The Command Post
Global War on Terror
September 01, 2004
Russian Hostage Crisis, Continued [UPDATE 4]

Via Interfax:

U.S. President George W. Bush telephoned his Russian counterpart, Vladimir Putin, expressing his condolences over deaths caused by recent terrorist attacks in Russia and offering his sympathy over Wednesday's hostage crisis in North Ossetia.
Bush also offered any form of support Russia might need to release the hostages, the Kremlin press service told Interfax.
The U.S. president said his country and Russia were fighting international terrorism shoulder to shoulder.

Also, Kofi Annan speaks out:

U.N. Secretary-General Kofi Annan urged the terrorists to release the children, their parents and teachers who were taken hostage in a school in North Ossetia on Wednesday. In his statement that has just been circulated in the U.N. Annan said he was “shocked” by the incident and condemned it in the strongest possible terms.

And a little background on North Ossetia, via Wikipedia:

Historically, right River Terek bank of Prigorodny District had been part of Ingushetia, but was granted to North Ossetia in 1944, following Stalin's deportation of the Ingush to Central Asia. Although they were eventually allowed to return to their homes, the territory itself was never returned to Ingushetia, causing considerable tension in the region. A local law, passed in 1982, actually prohibited ethnic Ingush from obtaining residency permits in the republic. The massive influx of South Ossetian refugees in the early 1990s and the ensuing conflict between the two rival groups eventually caused many Ingush to flee to Ingushetia. While efforts are underway to settle the refugee problem, the conflict between the two republics has yet to be resolved.

UPDATE:

An official statement from Umar Khanbiyev, described as General Representative of the President of the Chechen Republic of Ichkeria to foreign countries, but also described to me as a health minister.

We have become eyewitnesses to a number of inhuman atrocities by people — of explosions in Moscow and the hostage-taking of schoolchildren in the town of Beslan, widely reported by Russian and world media.

There is no justification for this inhuman action, as there is no justification either for the murder of 42 thousand Chechen school-age children by the Russian military, carried out on the order of the Kremlin regime and Putin personally.

The genocidal war against the people of the Chechen Republic of Ichkeria and the criminal-terrorist policy of the Kremlin regime are the detonator for destabilization in the entire Caucasus and in Russia itself.

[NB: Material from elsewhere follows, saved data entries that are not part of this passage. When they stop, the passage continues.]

(** ** The number of buckets *)

Lemma no_divisor_spec n i k :
  no_divisor n i k = true <-> forall d, k <= d < k + Z.of_nat n -> i mod d <> 0.
Proof.
  revert k. induction n as [|n IH]; intros k; simpl; [split; [intros _ d ?; lia|done]|].
  destruct (Z.eqb_spec (i mod k) 0) as [E|E].
  - split; [done|]. intros H. by destruct (H k ltac:(lia)).
  - rewrite IH. split; intros H d Hd; [|apply H; lia]. destruct (decide (d = k)) as [-> | ?]; [done|]. apply H. lia.
Qed.

(** [i] passes the inner loop of [GetMaxPrimeNum]. *)
Definition passes (q i : Z) : Prop := forall d, 2 <= d <= q -> i mod d <> 0.

Lemma passes_no_divisor q i : no_divisor (Z.to_nat (q - 1)) i 2 = true <-> passes q i.
Proof.
  rewrite no_divisor_spec. unfold passes. split; intros H d Hd; apply H; lia.
Qed.

Lemma passes_one q : passes q 1.
Proof. intros d Hd. rewrite Z.mod_small; lia. Qed.

Lemma max_prime_loop_spec n q : (0 < n)%nat ->
  0 < max_prime_loop n q (Z.of_nat n) <= Z.of_nat n /\ passes q (max_prime_loop n q (Z.of_nat n)) /\
  forall j, max_prime_loop n q (Z.of_nat n) < j <= Z.of_nat n -> ~ passes q j.
Proof.
  induction n as [|n IH]; [lia|]. intros _. cbn [max_prime_loop].
  destruct (no_divisor (Z.to_nat (q - 1)) (Z.of_nat (S n)) 2) eqn:E.
  - apply passes_no_divisor in E. split; [lia|]. split; [done|]. lia.
  - assert (Hp : ~ passes q (Z.of_nat (S n))) by (intros H%passes_no_divisor; congruence).
    replace (Z.of_nat (S n) - 1) with (Z.of_nat n) by lia.
    destruct n as [|n]; [by destruct Hp; apply passes_one|].
    destruct (IH ltac:(lia)) as (H1 & H2 & H3). split; [lia|]. split; [done|].
    intros j Hj. destruct (decide (j = Z.of_nat (S (S n)))) as [-> | ?]; [done|]. apply H3. lia.
Qed.

Lemma GetMaxPrimeNum_spec num : 0 < num ->
  0 < GetMaxPrimeNum num <= num /\ passes (Z.sqrt num) (GetMaxPrimeNum num) /\
  forall j, GetMaxPrimeNum num < j <= num -> ~ passes (Z.sqrt num) j.
Proof.
  intros H. unfold GetMaxPrimeNum. pose proof (max_prime_loop_spec (Z.to_nat num) (Z.sqrt num) ltac:(lia)) as E.
  by rewrite Z2Nat.id in E by lia.
Qed.
(* ===== verification/MbufPool.v ===== *)
(** * Message buffers

    Models [mt_mbuf_pool.h] and [mt_mbuf_pool.cpp] of
    [src/src/sync_frame/micro_thread]: buffers of a given size ([MtMsgBuf]), a queue of
    free ones for each size ([MsgBufMap]), and the pool that finds the queue in a hash
    table ([MsgBuffPool], proved against the interface [KeyTable]).

    Objects that were deleted are not in their store, so touching one is undefined
    ([None]), as is putting a buffer into a queue that holds it. *)

From Stdlib Require Import ZArith Lia.
From stdpp Require Import base gmap list option fin_maps fin_sets.
From S2P Require Import Prelude HashList KeyTable.

Definition BUFF_UNDEF : Z := 0.
Definition BUFF_RECV : Z := 1.
Definition BUFF_SEND : Z := 2.

(** [class MtMsgBuf]; [mb_buff] is [None] when [malloc] failed. *)
Record MtMsgBuf := mkMsgBuf {
  mb_max_len : Z;
  mb_msg_len : Z;
  mb_buf_type : Z;
  mb_recv_len : Z;
  mb_send_len : Z;
  mb_buff : option (list Z);
}.

(** [class MsgBufMap], less the fields of [HashKey] but its data pointer. *)
Record MsgBufMap := mkMsgBufMap {
  mm_data : option ptr;
  mm_max_free : Z;
  mm_max_buf_size : Z;
  mm_queue_num : Z;
  mm_msg_queue : list ptr;
}.

Definition mbuf_hash (size : Z) : Z := u32 size.
Definition mbuf_cmp (a b : Z) : Z := a - b.
#[export] Instance mbuf_cmp_law : CmpLaw mbuf_cmp.
Proof. intros x y. unfold mbuf_cmp. lia. Qed.

Section pool.
Context {T : Type} `{!KeyTable Z T} (malloc : ptr -> Z -> option (list Z)).

(** [class MsgBuffPool] with the objects that exist. *)
Record MsgBuffPool := mkMsgBuffPool {
  bp_max_free : Z;
  bp_hash_map : option T;
  bp_maps : gmap ptr MsgBufMap;
  bp_bufs : gmap ptr MtMsgBuf;
}.
Implicit Types (w : MsgBuffPool).

Definition set_hash w t : MsgBuffPool := mkMsgBuffPool (bp_max_free w) t (bp_maps w) (bp_bufs w).
Definition set_maps w m : MsgBuffPool := mkMsgBuffPool (bp_max_free w) (bp_hash_map w) m (bp_bufs w).
Definition set_bufs w b : MsgBuffPool := mkMsgBuffPool (bp_max_free w) (bp_hash_map w) (bp_maps w) b.

(** The constructors, [MtMsgBuf::Reset] and the setters. *)
Definition new_MtMsgBuf (p : ptr) (max_len : Z) : MtMsgBuf := mkMsgBuf max_len 0 BUFF_UNDEF 0 0 (malloc p max_len).
Definition new_MsgBufMap (p : ptr) (buff_size max_free : Z) : MsgBufMap := mkMsgBufMap (Some p) max_free buff_size 0 [].
Definition new_MsgBuffPool (max_free : Z) : MsgBuffPool := mkMsgBuffPool max_free (Some (kt_new 10000)) ∅ ∅.
Definition MtMsgBuf_Reset (b : MtMsgBuf) : MtMsgBuf := mkMsgBuf (mb_max_len b) 0 BUFF_UNDEF 0 0 (mb_buff b).
Definition SetBuffType (t : Z) (b : MtMsgBuf) : MtMsgBuf :=
  mkMsgBuf (mb_max_len b) (mb_msg_len b) t (mb_recv_len b) (mb_send_len b) (mb_buff b).
Definition SetMsgLen (n : Z) (b : MtMsgBuf) : MtMsgBuf :=
  mkMsgBuf (mb_max_len b) n (mb_buf_type b) (mb_recv_len b) (mb_send_len b) (mb_buff b).
Definition SetHaveRcvLen (n : Z) (b : MtMsgBuf) : MtMsgBuf :=
  mkMsgBuf (mb_max_len b) (mb_msg_len b) (mb_buf_type b) n (mb_send_len b) (mb_buff b).
Definition SetHaveSndLen (n : Z) (b : MtMsgBuf) : MtMsgBuf :=
  mkMsgBuf (mb_max_len b) (mb_msg_len b) (mb_buf_type b) (mb_recv_len b) n (mb_buff b).
Definition SetMaxFreeNum (n : Z) w : MsgBuffPool := mkMsgBuffPool n (bp_hash_map w) (bp_maps w) (bp_bufs w).

(** The keys of the maps. *)
Definition map_key (ms : gmap ptr MsgBufMap) (p : ptr) : Z := default 0 (mm_max_buf_size <$> ms !! p).

Definition delete_buf (p : ptr) w : option MsgBuffPool :=
  _ ← bp_bufs w !! p; Some (set_bufs w (delete p (bp_bufs w))).
Definition with_queue (k : MsgBufMap) (n : Z) (q : list ptr) : MsgBufMap :=
  mkMsgBufMap (mm_data k) (mm_max_free k) (mm_max_buf_size k) n q.
Definition set_queue (m : ptr) (k : MsgBufMap) (n : Z) (q : list ptr) w : MsgBuffPool :=
  set_maps w (<[m := with_queue k n q]> (bp_maps w)).

(** [MsgBufMap::GetMsgBuf] *)
Definition MsgBufMap_GetMsgBuf (m : ptr) w : option (option ptr * MsgBuffPool) :=
  k ← bp_maps w !! m;
  match mm_msg_queue k with
  | p :: q => Some (Some p, set_queue m k (mm_queue_num k - 1) q w)
  | [] =>
      let p : ptr := fresh (dom (bp_bufs w) : gset ptr) in
      Some (Some p, set_bufs w (<[p := new_MtMsgBuf p (mm_max_buf_size k)]> (bp_bufs w)))
  end.

(** [MsgBufMap::FreeMsgBuf] *)
Definition MsgBufMap_FreeMsgBuf (m p : ptr) w : option MsgBuffPool :=
  k ← bp_maps w !! m;
  if mm_max_free k <=? mm_queue_num k then delete_buf p w
  else
    b ← bp_bufs w !! p;
    let w := set_bufs w (<[p := MtMsgBuf_Reset b]> (bp_bufs w)) in
    if bool_decide (p ∈ mm_msg_queue k) then None
    else Some (set_queue m k (mm_queue_num k + 1) (mm_msg_queue k ++ [p]) w).

(** [~MsgBufMap]: the buffers of its queue are deleted, then the object is gone. *)
Fixpoint delete_bufs (q : list ptr) w : option MsgBuffPool :=
  match q with
  | [] => Some w
  | p :: q => w ← delete_buf p w; delete_bufs q w
  end.
Definition delete_map (m : ptr) w : option MsgBuffPool :=
  k ← bp_maps w !! m;
  w ← delete_bufs (mm_msg_queue k) w;
  Some (set_maps w (delete m (bp_maps w))).

Definition pool_find (size : Z) w : option (option ptr) :=
  match bp_hash_map w with None => Some None | Some t => kt_find (map_key (bp_maps w)) t size end.

(** [MsgBuffPool::GetMsgBuf] *)
Definition GetMsgBuf (max_size : Z) w : option (option ptr * MsgBuffPool) :=
  match bp_hash_map w with
  | None => Some (None, w)
  | Some t =>
      item ← kt_find (map_key (bp_maps w)) t max_size;
      match item with
      | Some hash_item =>
          k ← bp_maps w !! hash_item;
          match mm_data k with
          | Some msg_map => MsgBufMap_GetMsgBuf msg_map w
          | None =>
              t ← kt_remove (map_key (bp_maps w)) t (map_key (bp_maps w) hash_item);
              w ← delete_map hash_item (set_hash w (Some t));
              Some (None, w)
          end
      | None =>
          let msg_map : ptr := fresh (dom (bp_maps w) : gset ptr) in
          let w := set_maps w (<[msg_map := new_MsgBufMap msg_map max_size (bp_max_free w)]> (bp_maps w)) in
          let '(_, t) := kt_insert (map_key (bp_maps w)) t msg_map in
          MsgBufMap_GetMsgBuf msg_map (set_hash w (Some t))
      end
  end.

(** [MsgBuffPool::FreeMsgBuf] *)
Definition FreeMsgBuf (msg_buf : option ptr) w : option MsgBuffPool :=
  match bp_hash_map w, msg_buf with
  | Some t, Some p =>
      b ← bp_bufs w !! p;
      let w := set_bufs w (<[p := MtMsgBuf_Reset b]> (bp_bufs w)) in
      item ← kt_find (map_key (bp_maps w)) t (mb_max_len b);
      match item with
      | None => delete_buf p w
      | Some hash_item =>
          k ← bp_maps w !! hash_item;
          match mm_data k with
          | None => delete_buf p w
          | Some msg_map => MsgBufMap_FreeMsgBuf msg_map p w
          end
      end
  | _, Some p => delete_buf p w
  | _, None => Some w
  end.

(** [~MsgBuffPool]: each round takes the first map out of the table and deletes it. *)
Fixpoint delete_maps (fuel : nat) (t : T) w : option MsgBuffPool :=
  match fuel with
  | O => None
  | S fuel =>
      match kt_first t with
      | None => Some (set_hash w None)
      | Some item =>
          t ← kt_remove (map_key (bp_maps w)) t (map_key (bp_maps w) item);
          w ← delete_map item w;
          delete_maps fuel t w
      end
  end.
Definition delete_MsgBuffPool w : option MsgBuffPool :=
  match bp_hash_map w with
  | None => Some w
  | Some t => delete_maps (S (Z.to_nat (kt_size t))) t w
  end.

(** ** Borrowers *)

(** A borrower takes buffers, writes their fields and gives them back; [i] counts
    the buffers he holds. *)
Inductive pool_op :=
| BGet (size : Z)
| BUse (i : nat) (buf_type msg_len recv_len send_len : Z)
| BFree (i : nat)
| BMaxFree (n : Z).

Definition run_pool_op (o : pool_op) (s : MsgBuffPool * list ptr) : option (MsgBuffPool * list ptr) :=
  let '(w, out) := s in
  match o with
  | BGet size =>
      '(p, w) ← GetMsgBuf size w;
      Some (w, match p with Some p => p :: out | None => out end)
  | BUse i t m r n =>
      match out !! i with
      | None => Some (w, out)
      | Some p => b ← bp_bufs w !! p;
          Some (set_bufs w (<[p := SetBuffType t (SetMsgLen m (SetHaveRcvLen r (SetHaveSndLen n b)))]> (bp_bufs w)), out)
      end
  | BFree i =>
      match out !! i with
      | None => Some (w, out)
      | Some p => w ← FreeMsgBuf (Some p) w; Some (w, filter (.≠ p) out)
      end
  | BMaxFree n => Some (SetMaxFreeNum n w, out)
  end.
Fixpoint run_pool_ops (os : list pool_op) (s : MsgBuffPool * list ptr) : option (MsgBuffPool * list ptr) :=
  match os with
  | [] => Some s
  | o :: os => s ← run_pool_op o s; run_pool_ops os s
  end.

The countless crimes against humanity, committed by Russia on Caucasian soil, are making possible desperate, inhuman reciprocal steps, like today’s action by people who have lost their senses because of grief and losses, because of cynicism and injustice.

Confirming the unacceptability of any terrorist methods against peaceful civilians for the achievement of political goals, I am authorized to state on behalf of the President of the Chechen Republic of Ichkeria, Aslan Maskhadov, as well as the Government of the Chechen Republic of Ichkeria, that the further escalation of the policy of terror against the peoples of the Caucasus, including the people of the Chechen Republic of Ichkeria, is fraught with the loss of control of the situation, with unpredictable consequences, and that the moral and juridical responsibility for this is lying personally with the President of the RF, Putin, and his clique.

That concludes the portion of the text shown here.